(Dataset entries)
↓↓↓

(** The decimal digits of [n >= 0], most significant first, put before
    [acc]; [fuel] bounds the number of digits. *)
Fixpoint decimal (fuel : nat) (n : Z) (acc : jsstring) : jsstring :=
  match fuel with
  | O => acc
  | S fuel' =>
      let acc' := Z.to_N (48 + n mod 10) :: acc in
      if n <? 10 then acc' else decimal fuel' (n / 10) acc'
  end.

(** [Number.MAX_SAFE_INTEGER], 2^53 - 1: up to it, in absolute value, an
    integer is held exactly and printed with all its digits. *)
Definition maxSafeInteger : Z := 9007199254740991.

(** [Number.prototype.toString()] on a safe integer.  Beyond
    [maxSafeInteger] the language prints the shortest digits that round
    trip, and from 10^21 on the exponent form; this function then still
    prints every digit, so it is the host's only within the safe range. *)
Definition numberToString (n : Z) : jsstring :=
  if n <? 0 then 45%N :: decimal (S (Z.to_nat (Z.log2 (- n)))) (- n) []
  else decimal (S (Z.to_nat (Z.log2 n))) n [].

(** The value of a run of digits read after [a]. *)
Definition valueOf (ds : jsstring) (a : Z) : Z :=
  fold_left (fun a c => 10 * a + (Z.of_N c - 48)) ds a.

(** [Array.prototype.includes] on an array of strings. *)
Definition includes (l : list jsstring) (x : jsstring) : bool :=
  existsb (fun y => bool_decide (y = x)) l.

(** [s.slice(a, b)] for [0 <= a <= b]. *)
Definition slice (a b : nat) (s : jsstring) : jsstring :=
  firstn (b - a) (skipn a s).

(** [s.split(c)[0]]: the part before the first [c]. *)
Fixpoint beforeFirst (c : N) (s : jsstring) : jsstring :=
  match s with
  | [] => []
  | x :: s' => if (x =? c)%N then [] else x :: beforeFirst c s'
  end.

(** The two regular expressions of the page are sequences of [\d] and
    literal characters. *)
Inductive atom := Digit | Char (c : N).

Definition atomMatches (a : atom) (c : N) : bool :=
  match a with
  | Digit => isDigit c
  | Char c' => (c =? c')%N
  end.

(** The pattern matches at the start of the string. *)
Fixpoint matchesAt (p : list atom) (s : jsstring) : bool :=
  match p, s with
  | [], _ => true
  | a :: p', c :: s' => atomMatches a c && matchesAt p' s'
  | _ :: _, [] => false
  end.

(** The index of the leftmost match of an unanchored pattern. *)
Fixpoint search (p : list atom) (s : jsstring) : option nat :=
  if matchesAt p s then Some O
  else match s with
       | [] => None
       | _ :: s' => S <$> search p s'
       end.

End JSText.

(* ===================================================================== *)
(** ** services/api.ts: the remaining calls *)
(* ===================================================================== *)

Module ApiCalls.
Import JS Api JSText.

Section WithFetch.
Variable fetch : HttpRequest -> fetchResult.

Definition getFreezeStatus (st : state) : result value * state :=
  request fetch (lit "/freeze/status") GET None st.

(** The three list calls share the unwrapping of [getExemptions]. *)
Definition getList (endpoint : jsstring) (st : state) : result value * state :=
  match request fetch endpoint GET None st with
  | (Return response, st') => (unwrapList response, st')
  | (Throw t, st') => (Throw t, st')
  end.

Definition getTemplates (st : state) : result value * state :=
  getList (lit "/freeze/templates") st.

Definition getSchedules (st : state) : result value * state :=
  getList (lit "/freeze/schedules") st.

Definition getExemption (id : jsstring) (st : state) : result value * state :=
  request fetch (lit "/freeze/exemptions/" ++ id) GET None st.

Definition deleteExemption (id : jsstring) (st : state) : result value * state :=
  request fetch (lit "/freeze/exemptions/" ++ id) DELETE None st.

(** The host's serializer of one URLSearchParams value
    (application/x-www-form-urlencoded). *)
Variable formEncode : jsstring -> jsstring.

(** [params.toString()]: the appended pairs, [name=value] joined by [&].
    The three names are plain letters and underscores, which the
    serializer leaves as they are. *)
Fixpoint serialize (params : list (jsstring * jsstring)) : jsstring :=
  match params with
  | [] => []
  | [(k, v)] => k ++ lit "=" ++ formEncode v
  | (k, v) :: rest => k ++ lit "=" ++ formEncode v ++ lit "&" ++ serialize rest
  end.

(** The three [if (x) params.append(...)]: [None] is an argument left out;
    zero and the empty string are falsy too.  [limit] is an integer. *)
Definition historyParams (limit : option Z) (eventType namespace : option jsstring)
    : list (jsstring * jsstring) :=
  match limit with
  | Some n => if n =? 0 then [] else [(lit "limit", numberToString n)]
  | None => []
  end
  ++ match eventType with
     | Some (c :: s) => [(lit "event_type", c :: s)]
     | _ => []
     end
  ++ match namespace with
     | Some (c :: s) => [(lit "namespace", c :: s)]
     | _ => []
     end.

(** `/freeze/history${query ? `?${query}` : ''}` *)
Definition historyEndpoint (limit : option Z) (eventType namespace : option jsstring)
    : jsstring :=
  let query := serialize (historyParams limit eventType namespace) in
  lit "/freeze/history" ++ (if nonEmpty query then lit "?" ++ query else []).

Definition getHistory (limit : option Z) (eventType namespace : option jsstring)
    (st : state) : result value * state :=
  getList (historyEndpoint limit eventType namespace) st.

End WithFetch.

End ApiCalls.

(* ===================================================================== *)
(** ** pages/Login.tsx *)
(* ===================================================================== *)

Module LoginPage.
Import JS Api.

(** [LoggedIn] is [onLogin(); navigate('/dashboard')], [ShowError m] is
    [setError(m)]. *)
Inductive outcome :=
| LoggedIn
| ShowError (m : message).

(** [login] is an async function that catches every failure of the probe,
    so the [catch] of the handler has nothing to catch. *)
Definition handleSubmit (fetch : HttpRequest -> fetchResult)
    (apiKey : jsstring) (st : state) : outcome * state :=
  let trimmedKey := trim apiKey in
  let '(success, st') := Auth.login fetch trimmedKey st in
  if success then (LoggedIn, st')
  else (ShowError (Text "Invalid API key. Please check your key and try again."), st').

End LoginPage.

(* ===================================================================== *)
(** ** App.tsx: the route table *)
(* ===================================================================== *)

Module App.

(** The eight [<Route>] entries, by the path each one declares. *)
Inductive route :=
| LoginPath        (* /login *)
| RootPath         (* / *)
| DashboardPath    (* /dashboard *)
| TemplatesPath    (* /templates *)
| SchedulesPath    (* /schedules *)
| ExemptionsPath   (* /exemptions *)
| HistoryPath      (* /history *)
| AnyOtherPath.    (* * *)

Inductive page := Dashboard | Templates | Schedules | Exemptions | History.

Inductive element :=
| LoginForm
| Page (p : page)             (* the page inside <Layout> *)
| Navigate (to : route).      (* <Navigate to=... replace /> *)

Definition protected (isAuthenticated : bool) (p : page) : element :=
  if isAuthenticated then Page p else Navigate LoginPath.

(** The [element] of each route under the [isAuthenticated] state. *)
Definition elementOf (isAuthenticated : bool) (r : route) : element :=
  match r with
  | LoginPath => LoginForm
  | RootPath => protected isAuthenticated Dashboard
  | DashboardPath => protected isAuthenticated Dashboard
  | TemplatesPath => protected isAuthenticated Templates
  | SchedulesPath => protected isAuthenticated Schedules
  | ExemptionsPath => protected isAuthenticated Exemptions
  | HistoryPath => protected isAuthenticated History
  | AnyOtherPath => Navigate DashboardPath
  end.

(** What is on screen after following at most [fuel] redirects. *)
Fixpoint settle (fuel : nat) (isAuthenticated : bool) (r : route) : option element :=
  match elementOf isAuthenticated r with
  | Navigate to =>
      match fuel with
      | O => None
      | S fuel' => settle fuel' isAuthenticated to
      end
  | shown => Some shown
  end.

End App.

(* ===================================================================== *)
(** ** pages/Templates.tsx: the namespace chips and the date fields *)
(* ===================================================================== *)

Module NamespaceList.
Import JS JSText.

(** The two cells the handlers touch. *)
Record cells := {
  namespaces : list jsstring;
  namespaceInput : jsstring
}.

Definition handleAddNamespace (c : cells) : cells :=
  if nonEmpty (trim (namespaceInput c))
     && negb (includes (namespaces c) (trim (namespaceInput c)))
  then {| namespaces := namespaces c ++ [trim (namespaceInput c)];
          namespaceInput := [] |}
  else c.

Definition handleRemoveNamespace (ns : jsstring) (c : cells) : cells :=
  {| namespaces := List.filter (fun n => negb (bool_decide (n = ns))) (namespaces c);
     namespaceInput := namespaceInput c |}.

(** What the user can do to the chips: type in the input, press Add (or
    Enter), click the cross of a chip. *)
Inductive action :=
| TypeInput (v : jsstring)
| PressAdd
| ClickRemove (ns : jsstring).

Definition act (c : cells) (a : action) : cells :=
  match a with
  | TypeInput v => {| namespaces := namespaces c; namespaceInput := v |}
  | PressAdd => handleAddNamespace c
  | ClickRemove ns => handleRemoveNamespace ns c
  end.

(** The cells after a session that starts from the template's list. *)
Definition session (fromTemplate : list jsstring) (acts : list action) : cells :=
  fold_left act acts {| namespaces := fromTemplate; namespaceInput := [] |}.

End NamespaceList.

Module TemplateDates.
Import JS JSText.

Record parsed := { date : jsstring; time : jsstring }.

(** /^(\d{4})-\d{2}-\d{2}T(\d{2}:\d{2}):\d{2}/ *)
Definition isoPattern : list atom :=
  [Digit; Digit; Digit; Digit; Char 45; Digit; Digit; Char 45; Digit; Digit;
   Char 84; Digit; Digit; Char 58; Digit; Digit; Char 58; Digit; Digit].

(** /\d{4}-(\d{2}-\d{2})T/ *)
Definition monthDayPattern : list atom :=
  [Digit; Digit; Digit; Digit; Char 45; Digit; Digit; Char 45; Digit; Digit;
   Char 84].

Section WithDate.
(** The host's Date: the constructor on a string, [toISOString] and
    [toTimeString] on a valid time value. *)
Variable newDate : jsstring -> Date.
Variable toISOString : Z -> jsstring.
Variable toTimeString : Z -> jsstring.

↑↑↑

▶ _Task requirements_
Among the entries above, the line containing "[trim (namespaceInput c)];", the line containing "Module TemplateDates.", and all lines between them are to be restated word for word; nothing else belongs in the reply.

▶ _Task response_
  then {| namespaces := namespaces c ++ [trim (namespaceInput c)];
          namespaceInput := [] |}
  else c.

Definition handleRemoveNamespace (ns : jsstring) (c : cells) : cells :=
  {| namespaces := List.filter (fun n => negb (bool_decide (n = ns))) (namespaces c);
     namespaceInput := namespaceInput c |}.

(** What the user can do to the chips: type in the input, press Add (or
    Enter), click the cross of a chip. *)
Inductive action :=
| TypeInput (v : jsstring)
| PressAdd
| ClickRemove (ns : jsstring).

Definition act (c : cells) (a : action) : cells :=
  match a with
  | TypeInput v => {| namespaces := namespaces c; namespaceInput := v |}
  | PressAdd => handleAddNamespace c
  | ClickRemove ns => handleRemoveNamespace ns c
  end.

(** The cells after a session that starts from the template's list. *)
Definition session (fromTemplate : list jsstring) (acts : list action) : cells :=
  fold_left act acts {| namespaces := fromTemplate; namespaceInput := [] |}.

End NamespaceList.

Module TemplateDates.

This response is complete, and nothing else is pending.